Available data:
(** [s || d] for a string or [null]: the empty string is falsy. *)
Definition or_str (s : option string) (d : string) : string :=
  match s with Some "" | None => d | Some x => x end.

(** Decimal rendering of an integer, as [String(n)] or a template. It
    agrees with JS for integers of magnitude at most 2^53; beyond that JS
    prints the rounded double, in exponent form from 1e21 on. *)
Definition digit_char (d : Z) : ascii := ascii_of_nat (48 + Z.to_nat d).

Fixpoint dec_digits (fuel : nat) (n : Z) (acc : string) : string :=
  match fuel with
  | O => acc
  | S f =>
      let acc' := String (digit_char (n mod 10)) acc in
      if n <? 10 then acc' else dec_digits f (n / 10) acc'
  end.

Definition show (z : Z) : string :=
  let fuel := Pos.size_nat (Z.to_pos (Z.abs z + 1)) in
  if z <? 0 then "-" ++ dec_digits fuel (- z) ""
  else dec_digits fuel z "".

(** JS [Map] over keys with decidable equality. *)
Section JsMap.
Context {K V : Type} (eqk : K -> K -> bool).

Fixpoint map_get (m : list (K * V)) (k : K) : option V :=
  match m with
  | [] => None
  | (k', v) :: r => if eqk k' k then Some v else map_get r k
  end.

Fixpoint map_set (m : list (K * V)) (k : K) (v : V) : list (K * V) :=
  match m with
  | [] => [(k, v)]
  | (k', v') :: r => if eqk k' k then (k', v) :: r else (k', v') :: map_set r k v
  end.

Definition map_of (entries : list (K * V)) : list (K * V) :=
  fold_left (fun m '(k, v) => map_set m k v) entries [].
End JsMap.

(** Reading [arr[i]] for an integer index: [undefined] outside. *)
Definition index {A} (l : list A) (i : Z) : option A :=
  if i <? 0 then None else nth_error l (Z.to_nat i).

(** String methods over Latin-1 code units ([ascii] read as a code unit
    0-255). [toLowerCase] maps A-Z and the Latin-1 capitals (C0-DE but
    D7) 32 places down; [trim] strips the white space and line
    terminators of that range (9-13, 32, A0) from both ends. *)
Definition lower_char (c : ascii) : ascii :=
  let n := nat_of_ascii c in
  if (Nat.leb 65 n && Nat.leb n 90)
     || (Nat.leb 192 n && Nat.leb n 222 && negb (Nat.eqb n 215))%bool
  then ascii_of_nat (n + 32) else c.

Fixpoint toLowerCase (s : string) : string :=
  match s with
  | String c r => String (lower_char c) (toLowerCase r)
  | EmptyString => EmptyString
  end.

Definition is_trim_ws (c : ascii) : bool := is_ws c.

...

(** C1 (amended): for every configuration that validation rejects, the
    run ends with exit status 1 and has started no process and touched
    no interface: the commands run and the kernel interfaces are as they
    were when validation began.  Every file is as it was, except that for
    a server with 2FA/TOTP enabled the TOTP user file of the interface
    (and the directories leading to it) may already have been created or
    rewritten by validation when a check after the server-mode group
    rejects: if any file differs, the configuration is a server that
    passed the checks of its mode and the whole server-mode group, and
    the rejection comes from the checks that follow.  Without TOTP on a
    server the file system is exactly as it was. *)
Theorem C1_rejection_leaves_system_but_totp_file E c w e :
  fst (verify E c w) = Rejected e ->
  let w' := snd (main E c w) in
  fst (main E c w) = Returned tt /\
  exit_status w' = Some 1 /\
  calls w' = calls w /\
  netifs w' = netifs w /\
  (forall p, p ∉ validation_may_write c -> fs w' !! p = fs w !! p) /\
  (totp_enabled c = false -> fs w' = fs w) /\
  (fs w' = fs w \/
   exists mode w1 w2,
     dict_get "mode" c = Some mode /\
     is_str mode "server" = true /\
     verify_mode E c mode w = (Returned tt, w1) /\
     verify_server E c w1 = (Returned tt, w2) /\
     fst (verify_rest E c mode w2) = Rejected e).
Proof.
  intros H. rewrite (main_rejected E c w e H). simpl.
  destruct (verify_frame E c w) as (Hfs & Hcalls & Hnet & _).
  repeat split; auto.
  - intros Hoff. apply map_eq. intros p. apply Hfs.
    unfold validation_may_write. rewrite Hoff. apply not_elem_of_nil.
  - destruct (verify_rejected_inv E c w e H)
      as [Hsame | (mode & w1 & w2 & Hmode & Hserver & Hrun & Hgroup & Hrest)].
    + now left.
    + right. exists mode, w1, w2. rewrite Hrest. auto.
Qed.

* * *

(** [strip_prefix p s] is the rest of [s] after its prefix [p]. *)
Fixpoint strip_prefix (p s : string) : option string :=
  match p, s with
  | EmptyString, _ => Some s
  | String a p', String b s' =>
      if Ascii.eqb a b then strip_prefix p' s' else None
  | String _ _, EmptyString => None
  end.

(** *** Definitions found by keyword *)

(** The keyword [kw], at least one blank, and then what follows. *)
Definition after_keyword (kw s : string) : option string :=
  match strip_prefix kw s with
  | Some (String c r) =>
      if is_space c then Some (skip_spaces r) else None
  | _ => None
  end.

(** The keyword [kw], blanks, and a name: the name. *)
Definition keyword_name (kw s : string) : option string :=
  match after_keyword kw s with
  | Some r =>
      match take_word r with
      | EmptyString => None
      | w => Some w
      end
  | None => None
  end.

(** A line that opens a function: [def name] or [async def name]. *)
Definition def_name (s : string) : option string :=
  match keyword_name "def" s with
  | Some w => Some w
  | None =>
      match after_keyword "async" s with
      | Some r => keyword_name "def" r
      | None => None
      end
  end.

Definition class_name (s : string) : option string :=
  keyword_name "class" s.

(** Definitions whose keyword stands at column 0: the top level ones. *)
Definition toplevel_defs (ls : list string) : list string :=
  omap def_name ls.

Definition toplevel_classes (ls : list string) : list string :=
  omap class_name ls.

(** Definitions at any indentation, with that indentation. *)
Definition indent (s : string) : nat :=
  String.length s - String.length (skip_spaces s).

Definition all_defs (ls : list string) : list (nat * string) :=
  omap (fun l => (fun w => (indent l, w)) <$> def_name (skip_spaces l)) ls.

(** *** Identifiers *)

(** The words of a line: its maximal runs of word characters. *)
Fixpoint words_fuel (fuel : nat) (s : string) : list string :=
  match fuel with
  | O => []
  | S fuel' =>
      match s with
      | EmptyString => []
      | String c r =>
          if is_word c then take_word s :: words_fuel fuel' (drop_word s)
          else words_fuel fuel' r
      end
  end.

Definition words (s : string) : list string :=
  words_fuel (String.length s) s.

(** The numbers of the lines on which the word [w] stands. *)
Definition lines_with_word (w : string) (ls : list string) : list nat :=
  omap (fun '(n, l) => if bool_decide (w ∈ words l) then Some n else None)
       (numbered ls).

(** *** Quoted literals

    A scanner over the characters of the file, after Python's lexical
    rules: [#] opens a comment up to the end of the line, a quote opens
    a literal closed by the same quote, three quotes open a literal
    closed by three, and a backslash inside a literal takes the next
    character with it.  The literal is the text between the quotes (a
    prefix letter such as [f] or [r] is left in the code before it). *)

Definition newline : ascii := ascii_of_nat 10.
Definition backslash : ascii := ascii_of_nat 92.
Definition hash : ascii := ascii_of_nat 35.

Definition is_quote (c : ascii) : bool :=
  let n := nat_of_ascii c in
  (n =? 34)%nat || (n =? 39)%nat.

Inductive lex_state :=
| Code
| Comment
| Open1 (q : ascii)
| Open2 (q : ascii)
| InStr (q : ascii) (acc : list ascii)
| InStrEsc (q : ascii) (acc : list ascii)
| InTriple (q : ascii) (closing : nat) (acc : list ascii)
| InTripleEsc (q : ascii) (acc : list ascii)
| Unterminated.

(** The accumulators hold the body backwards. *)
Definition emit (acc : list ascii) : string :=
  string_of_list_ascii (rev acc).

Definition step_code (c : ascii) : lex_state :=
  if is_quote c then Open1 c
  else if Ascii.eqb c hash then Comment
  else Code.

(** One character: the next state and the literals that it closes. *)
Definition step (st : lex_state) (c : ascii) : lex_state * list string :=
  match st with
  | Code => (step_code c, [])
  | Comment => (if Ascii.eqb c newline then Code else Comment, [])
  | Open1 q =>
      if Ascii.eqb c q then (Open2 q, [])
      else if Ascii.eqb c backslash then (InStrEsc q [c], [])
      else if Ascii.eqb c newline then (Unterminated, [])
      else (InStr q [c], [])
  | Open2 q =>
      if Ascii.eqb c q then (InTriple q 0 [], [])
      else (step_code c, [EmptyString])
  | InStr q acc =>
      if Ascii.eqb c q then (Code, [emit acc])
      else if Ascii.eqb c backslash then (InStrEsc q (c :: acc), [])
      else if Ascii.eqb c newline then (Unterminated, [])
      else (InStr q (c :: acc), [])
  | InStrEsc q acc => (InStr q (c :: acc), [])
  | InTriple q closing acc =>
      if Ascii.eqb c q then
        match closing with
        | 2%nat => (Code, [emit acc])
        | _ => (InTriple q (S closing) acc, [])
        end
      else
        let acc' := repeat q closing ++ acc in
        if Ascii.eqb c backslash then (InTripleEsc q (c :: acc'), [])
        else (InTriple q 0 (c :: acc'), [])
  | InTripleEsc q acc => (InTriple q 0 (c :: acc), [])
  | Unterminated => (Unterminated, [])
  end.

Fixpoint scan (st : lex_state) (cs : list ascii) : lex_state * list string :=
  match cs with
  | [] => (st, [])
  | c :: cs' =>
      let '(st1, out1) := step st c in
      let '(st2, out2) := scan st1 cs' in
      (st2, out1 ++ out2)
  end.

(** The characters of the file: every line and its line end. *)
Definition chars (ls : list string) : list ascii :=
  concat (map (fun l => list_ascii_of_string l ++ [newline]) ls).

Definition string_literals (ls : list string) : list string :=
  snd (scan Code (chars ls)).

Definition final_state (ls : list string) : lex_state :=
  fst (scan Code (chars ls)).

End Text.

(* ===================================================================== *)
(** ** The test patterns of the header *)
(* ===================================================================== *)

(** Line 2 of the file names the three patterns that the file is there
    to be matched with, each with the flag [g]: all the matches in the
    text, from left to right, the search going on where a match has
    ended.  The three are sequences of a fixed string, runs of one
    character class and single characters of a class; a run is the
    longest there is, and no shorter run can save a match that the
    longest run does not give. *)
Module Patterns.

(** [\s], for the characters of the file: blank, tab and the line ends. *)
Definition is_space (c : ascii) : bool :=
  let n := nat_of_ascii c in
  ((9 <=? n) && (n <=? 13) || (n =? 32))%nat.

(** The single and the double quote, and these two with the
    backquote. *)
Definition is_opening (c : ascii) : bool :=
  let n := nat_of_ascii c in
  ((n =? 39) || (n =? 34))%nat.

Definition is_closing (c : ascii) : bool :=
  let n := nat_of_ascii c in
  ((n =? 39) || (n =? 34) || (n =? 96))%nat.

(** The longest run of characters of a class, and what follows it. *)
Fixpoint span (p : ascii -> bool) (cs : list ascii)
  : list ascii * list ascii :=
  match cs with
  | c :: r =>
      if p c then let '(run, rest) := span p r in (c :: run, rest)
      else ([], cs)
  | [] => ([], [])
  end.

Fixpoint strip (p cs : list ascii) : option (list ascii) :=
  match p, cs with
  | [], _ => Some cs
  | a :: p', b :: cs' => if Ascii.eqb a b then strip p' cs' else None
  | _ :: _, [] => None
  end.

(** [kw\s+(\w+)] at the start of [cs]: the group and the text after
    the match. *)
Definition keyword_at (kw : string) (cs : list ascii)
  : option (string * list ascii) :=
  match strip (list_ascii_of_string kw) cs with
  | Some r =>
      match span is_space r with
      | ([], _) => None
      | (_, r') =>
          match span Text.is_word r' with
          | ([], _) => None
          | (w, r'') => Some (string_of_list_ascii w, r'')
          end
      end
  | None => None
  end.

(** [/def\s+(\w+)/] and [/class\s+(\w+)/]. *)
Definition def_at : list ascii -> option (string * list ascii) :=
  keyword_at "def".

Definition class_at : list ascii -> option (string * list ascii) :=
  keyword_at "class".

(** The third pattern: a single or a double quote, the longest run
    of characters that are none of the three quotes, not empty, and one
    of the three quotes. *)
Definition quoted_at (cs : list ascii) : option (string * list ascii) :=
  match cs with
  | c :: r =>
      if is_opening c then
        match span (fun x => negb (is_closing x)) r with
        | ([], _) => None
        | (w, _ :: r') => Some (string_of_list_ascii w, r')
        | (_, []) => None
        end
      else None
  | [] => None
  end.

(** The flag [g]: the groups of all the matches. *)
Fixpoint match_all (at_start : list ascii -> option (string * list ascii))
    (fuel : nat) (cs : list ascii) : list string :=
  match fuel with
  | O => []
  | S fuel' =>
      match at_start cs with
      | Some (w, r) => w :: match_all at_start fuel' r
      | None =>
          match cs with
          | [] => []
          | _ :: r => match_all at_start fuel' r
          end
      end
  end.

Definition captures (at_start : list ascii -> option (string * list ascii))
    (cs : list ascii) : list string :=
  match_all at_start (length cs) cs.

What the task requires: Copy out, word for word, the part of the entries above that begins at the line with "Definition backslash : ascii" and ends at the line with "else (InTriple q 0 (c :: acc'), [])", including both.

Solution:
Definition backslash : ascii := ascii_of_nat 92.
Definition hash : ascii := ascii_of_nat 35.

Definition is_quote (c : ascii) : bool :=
  let n := nat_of_ascii c in
  (n =? 34)%nat || (n =? 39)%nat.

Inductive lex_state :=
| Code
| Comment
| Open1 (q : ascii)
| Open2 (q : ascii)
| InStr (q : ascii) (acc : list ascii)
| InStrEsc (q : ascii) (acc : list ascii)
| InTriple (q : ascii) (closing : nat) (acc : list ascii)
| InTripleEsc (q : ascii) (acc : list ascii)
| Unterminated.

(** The accumulators hold the body backwards. *)
Definition emit (acc : list ascii) : string :=
  string_of_list_ascii (rev acc).

Definition step_code (c : ascii) : lex_state :=
  if is_quote c then Open1 c
  else if Ascii.eqb c hash then Comment
  else Code.

(** One character: the next state and the literals that it closes. *)
Definition step (st : lex_state) (c : ascii) : lex_state * list string :=
  match st with
  | Code => (step_code c, [])
  | Comment => (if Ascii.eqb c newline then Code else Comment, [])
  | Open1 q =>
      if Ascii.eqb c q then (Open2 q, [])
      else if Ascii.eqb c backslash then (InStrEsc q [c], [])
      else if Ascii.eqb c newline then (Unterminated, [])
      else (InStr q [c], [])
  | Open2 q =>
      if Ascii.eqb c q then (InTriple q 0 [], [])
      else (step_code c, [EmptyString])
  | InStr q acc =>
      if Ascii.eqb c q then (Code, [emit acc])
      else if Ascii.eqb c backslash then (InStrEsc q (c :: acc), [])
      else if Ascii.eqb c newline then (Unterminated, [])
      else (InStr q (c :: acc), [])
  | InStrEsc q acc => (InStr q (c :: acc), [])
  | InTriple q closing acc =>
      if Ascii.eqb c q then
        match closing with
        | 2%nat => (Code, [emit acc])
        | _ => (InTriple q (S closing) acc, [])
        end
      else
        let acc' := repeat q closing ++ acc in
        if Ascii.eqb c backslash then (InTripleEsc q (c :: acc'), [])
        else (InTriple q 0 (c :: acc'), [])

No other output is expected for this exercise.